Friend or Foe: HyPRPs determine how plants interact with and respond to beneficial and pathogenic microbes

ZEESHAN ZAHOOR BANDAY; CECCHINI NM; SPEED, DEQUANTARIUS J; SCOTT, ALLISON T. ; PARENT, CLAIRE; HU, CIARA; FILZEN, RACHAEL C.; AGBO, E; GREENBERG, JEAN T

PLANT PHYSIOLOGY.

AMER SOC PLANT BIOLOGISTS

Lugar: Rockville; Año: 2022

0032-0889

Plant plastids generate signals, including some derived from lipids, that need to be mobilized to effect signaling. We used informatics to discover potential plastid membrane proteins involved in microbial responses in Arabidopsis (Arabidopsis thaliana).
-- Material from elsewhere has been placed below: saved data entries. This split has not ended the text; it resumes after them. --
Definition set_cache (c : caches) (w : world) : world :=
  {| cache := c; last_input_output := last_input_output w; active := active w; next_incarnation := next_incarnation w;
     aborted := aborted w; commit_idx := commit_idx w; accumulated_fees := accumulated_fees w; halted := halted w;
     committing := committing w; committed_output := committed_output w; history := history w; published := published w |}.
Definition set_io (io : TxnLastInputOutput) (w : world) : world :=
  {| cache := cache w; last_input_output := io; active := active w; next_incarnation := next_incarnation w;
     aborted := aborted w; commit_idx := commit_idx w; accumulated_fees := accumulated_fees w; halted := halted w;
     committing := committing w; committed_output := committed_output w; history := history w; published := published w |}.
Definition set_active (i : TxnIndex) (a : option activity) (w : world) : world :=
  {| cache := cache w; last_input_output := last_input_output w; active := partial_alter (fun _ => a) i (active w);
     next_incarnation := next_incarnation w; aborted := aborted w; commit_idx := commit_idx w;
     accumulated_fees := accumulated_fees w; halted := halted w; committing := committing w;
     committed_output := committed_output w; history := history w; published := published w |}.
Definition set_incarnation (i : TxnIndex) (inc : Incarnation) (w : world) : world :=
  {| cache := cache w; last_input_output := last_input_output w; active := active w;
     next_incarnation := <[i := inc]> (next_incarnation w); aborted := aborted w; commit_idx := commit_idx w;
     accumulated_fees := accumulated_fees w; halted := halted w; committing := committing w;
     committed_output := committed_output w; history := history w; published := published w |}.
Definition set_aborted (a : gset TxnIndex) (w : world) : world :=
  {| cache := cache w; last_input_output := last_input_output w; active := active w;
     next_incarnation := next_incarnation w; aborted := a; commit_idx := commit_idx w;
     accumulated_fees := accumulated_fees w; halted := halted w; committing := committing w;
     committed_output := committed_output w; history := history w; published := published w |}.
Definition set_commit (c : TxnIndex) (fees : FeeStatement.t) (stop : bool) (w : world) : world :=
  {| cache := cache w; last_input_output := last_input_output w; active := active w;
     next_incarnation := next_incarnation w; aborted := aborted w; commit_idx := c; accumulated_fees := fees; halted := stop;
     committing := committing w; committed_output := committed_output w; history := history w; published := published w |}.
Definition set_committing (i : TxnIndex) (x : option (list K * list (K * WriteOp.t))) (w : world) : world :=
  {| cache := cache w; last_input_output := last_input_output w; active := active w;
     next_incarnation := next_incarnation w; aborted := aborted w; commit_idx := commit_idx w;
     accumulated_fees := accumulated_fees w; halted := halted w; committing := partial_alter (fun _ => x) i (committing w);
     committed_output := committed_output w; history := history w; published := published w |}.
Definition set_committed_output (i : TxnIndex) (o : TransactionOutput) (w : world) : world :=
  {| cache := cache w; last_input_output := last_input_output w; active := active w;
     next_incarnation := next_incarnation w; aborted := aborted w; commit_idx := commit_idx w;
     accumulated_fees := accumulated_fees w; halted := halted w; committing := committing w;
     committed_output := <[i := o]> (committed_output w); history := history w; published := published w |}.
Definition set_history (v : Version) (r : Error + VMOutput) (w : world) : world :=
  {| cache := cache w; last_input_output := last_input_output w; active := active w;
     next_incarnation := next_incarnation w; aborted := aborted w; commit_idx := commit_idx w;
     accumulated_fees := accumulated_fees w; halted := halted w; committing := committing w;
     committed_output := committed_output w; history := <[v := r]> (history w); published := published w |}.
Definition set_published (k : K) (i : TxnIndex) (w : world) : world :=
  {| cache := cache w; last_input_output := last_input_output w; active := active w;
     next_incarnation := next_incarnation w; aborted := aborted w; commit_idx := commit_idx w;
     accumulated_fees := accumulated_fees w; halted := halted w; committing := committing w;
     committed_output := committed_output w; history := history w; published := {[(k, i)]} ∪ published w |}.

Context (block : list prog).

Definition txn (i : TxnIndex) : option prog := block !! Z.to_nat i.
Definition num_txns : TxnIndex := Z.of_nat (length block).

Definition set_output (i : TxnIndex) (o : ExecutionStatus VMOutput Error) (io : TxnLastInputOutput) : TxnLastInputOutput :=
  {| inputs := inputs io; outputs := <[i := o]> (outputs io); module_writes := module_writes io;
     module_reads := module_reads io; module_read_write_intersection := module_read_write_intersection io |}.

Inductive step : world -> world -> Prop :=
  (* [try_incarnate], when the transaction was never executed or is aborted *)
  | step_start w i p : commit_idx w <= i < num_txns -> txn i = Some p -> active w !! i = None ->
      outputs (last_input_output w) !! i = None \/ i ∈ aborted w ->
      let inc := default 0 (next_incarnation w !! i) in
      step w (set_active i (Some (Reading inc p [])) (set_incarnation i (inc + 1) w))
  (* a read of the state view: data, in the map or in storage *)
  | step_read w i inc key continue reads r kind a : active w !! i = Some (Reading inc (Get key continue) reads) ->
      is_module_path key = false -> fetch_captured (fetch_data (cache w).1 key i) = Some (r, Some kind) ->
      read_answer key r = Some a ->
      step w (set_active i (Some (Reading inc (continue a) (reads ++ [{| access_path := key; read_kind := kind |}]))) w)
  (* an unresolved read: the base value goes to the map and the read starts again *)
  | step_base w i inc key continue reads v data : active w !! i = Some (Reading inc (Get key continue) reads) ->
      is_module_path key = false -> fetch_captured (fetch_data (cache w).1 key i) = Some (RUnresolved, None) ->
      get_state_value_u128 (view_bytes base_view) key = Ok (Some v) ->
      set_aggregator_base_value key v (cache w).1 = (data, Ok tt) ->
      step w (set_cache (data, (cache w).2) w)
  (* an unresolved read without a base value in storage is an error, and not captured *)
  | step_missing w i inc key continue reads e : active w !! i = Some (Reading inc (Get key continue) reads) ->
      is_module_path key = false -> fetch_captured (fetch_data (cache w).1 key i) = Some (RUnresolved, None) ->
      match get_state_value_u128 (view_bytes base_view) key with Ok (Some _) => False | Ok None => True | Err e' => e = e' | Panic => False end ->
      step w (set_active i (Some (Reading inc (continue (Err e)) reads)) w)
  (* a read that met an estimate, and was waiting for another transaction when the execution was halted *)
  | step_halted w i inc key continue reads a : active w !! i = Some (Reading inc (Get key continue) reads) ->
      is_module_path key = false -> halted w || module_read_write_intersection (last_input_output w) = true ->
      read_answer key RExecutionHalted = Some a ->
      step w (set_active i (Some (Reading inc (continue a) reads)) w)
  (* a read of a module *)
  | step_module w i inc key continue reads a : active w !! i = Some (Reading inc (Get key continue) reads) ->
      is_module_path key = true -> module_answer key (fetch_module (cache w).2 key i) = Some a ->
      step w (set_active i (Some (Reading inc (continue a) (reads ++ [{| access_path := key; read_kind := ReadModule |}]))) w)
  (* the virtual machine is done *)
  | step_return w i inc r reads : active w !! i = Some (Reading inc (Ret r) reads) ->
      step w (set_active i (Some (Updating inc reads r
          (execution_updates (modified_keys (last_input_output w) i) r))) (set_history (i, inc) r w))
  (* one write, delta or deletion *)
  | step_update w i inc reads r u todo c : active w !! i = Some (Updating inc reads r (u :: todo)) ->
      perform_update (i, inc) u (cache w) = (c, Ok tt) ->
      step w (set_active i (Some (Updating inc reads r todo))
        (match u with UModule key _ => set_published key i | _ => id end (set_cache c w)))
  (* the execution is recorded; after an error the block is executed sequentially *)
  | step_record w i inc reads r io o : active w !! i = Some (Updating inc reads r []) ->
      record i reads (status_of r) (last_input_output w) = (io, o) ->
      step w (set_active i None (set_aborted (aborted w ∖ {[i]}) (set_io io w)))
  (* [try_abort] and the marks that follow *)
  | step_abort w i : commit_idx w <= i -> active w !! i = None -> is_Some (outputs (last_input_output w) !! i) ->
      i ∉ aborted w ->
      step w (set_active i (Some (Aborting (modified_keys (last_input_output w) i))) (set_aborted ({[i]} ∪ aborted w) w))
  | step_estimate w i key is_module todo c : active w !! i = Some (Aborting ((key, is_module) :: todo)) ->
      perform_estimate i key is_module (cache w) = (c, Ok tt) ->
      step w (set_active i (Some (Aborting todo)) (set_cache c w))
  | step_aborted w i : active w !! i = Some (Aborting []) -> step w (set_active i None w)
  (* [try_commit], unless the execution is halted, and the commit hook of the coordinator: the reads validate *)
  | step_commit w reads output fees output' : commit_idx w < num_txns -> halted w = false ->
      active w !! commit_idx w = None -> commit_idx w ∉ aborted w ->
      outputs (last_input_output w) !! commit_idx w = Some output ->
      inputs (last_input_output w) !! commit_idx w = Some reads ->
      validate_reads (cache w).1 (commit_idx w) reads = Ok true ->
      @commit_status Empty_set (accumulated_fees w) output = Ok (fees, output') ->
      step w (set_committing (commit_idx w) (Some (delta_keys (last_input_output w) (commit_idx w), []))
        (set_io (set_output (commit_idx w) output' (last_input_output w))
          (set_commit (commit_idx w + 1) fees (block_truncated output') w)))
  (* [worker_commit_hook] *)
  | step_delta w i key keys writes data v : committing w !! i = Some (key :: keys, writes) ->
      @commit_delta Empty_set key i (cache w).1 = (data, Ok v) ->
      step w (set_committing i (Some (keys, writes ++ [(key, WriteOp.Modification (serialize v))]))
        (set_cache (data, (cache w).2) w))
  | step_hook w i writes output committed : committing w !! i = Some ([], writes) ->
      match outputs (last_input_output w) !! i with Some (Success o | SkipRest o) => o = output | _ => False end ->
      @into_transaction_output_with_materialized_deltas Empty_set output writes = Ok committed ->
      step w (set_committing i None (set_committed_output i committed w)).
Among these are proteins co-regulated with the systemic immunity component AZELAIC ACID INDUCED 1 (AZI1), a hybrid proline-rich protein (HyPRP) and HyPRP superfamily members. HyPRPs have a transmembrane domain, a proline-rich region (PRR) and a lipid transfer protein domain. The precise subcellular location(s) and function(s) are unknown for most HyPRP family members. As predicted by informatics, a subset of HyPRPs have a pool of protein that targets plastid outer envelope membranes (OEMs) via a mechanism that requires the PRR. Additionally, two HyPRPs may be associated with thylakoid membranes. Most of the plastid- and non-plastid- localized family members also have pools that localize to the endoplasmic reticulum, plasma membrane or plasmodesmata. HyPRPs with plastid pools regulate, positively or negatively, systemic immunity against the pathogen Pseudomonas syringae. HyPRPs also regulate the interaction with the plant growth promoting rhizobacteria Pseudomonas simiae WCS417 in the roots to influence colonization, root system architecture and/or biomass. Thus, HyPRPs have broad and distinct roles in immune, development and growth responses to microbes and reside at sites that may facilitate signal molecule transport.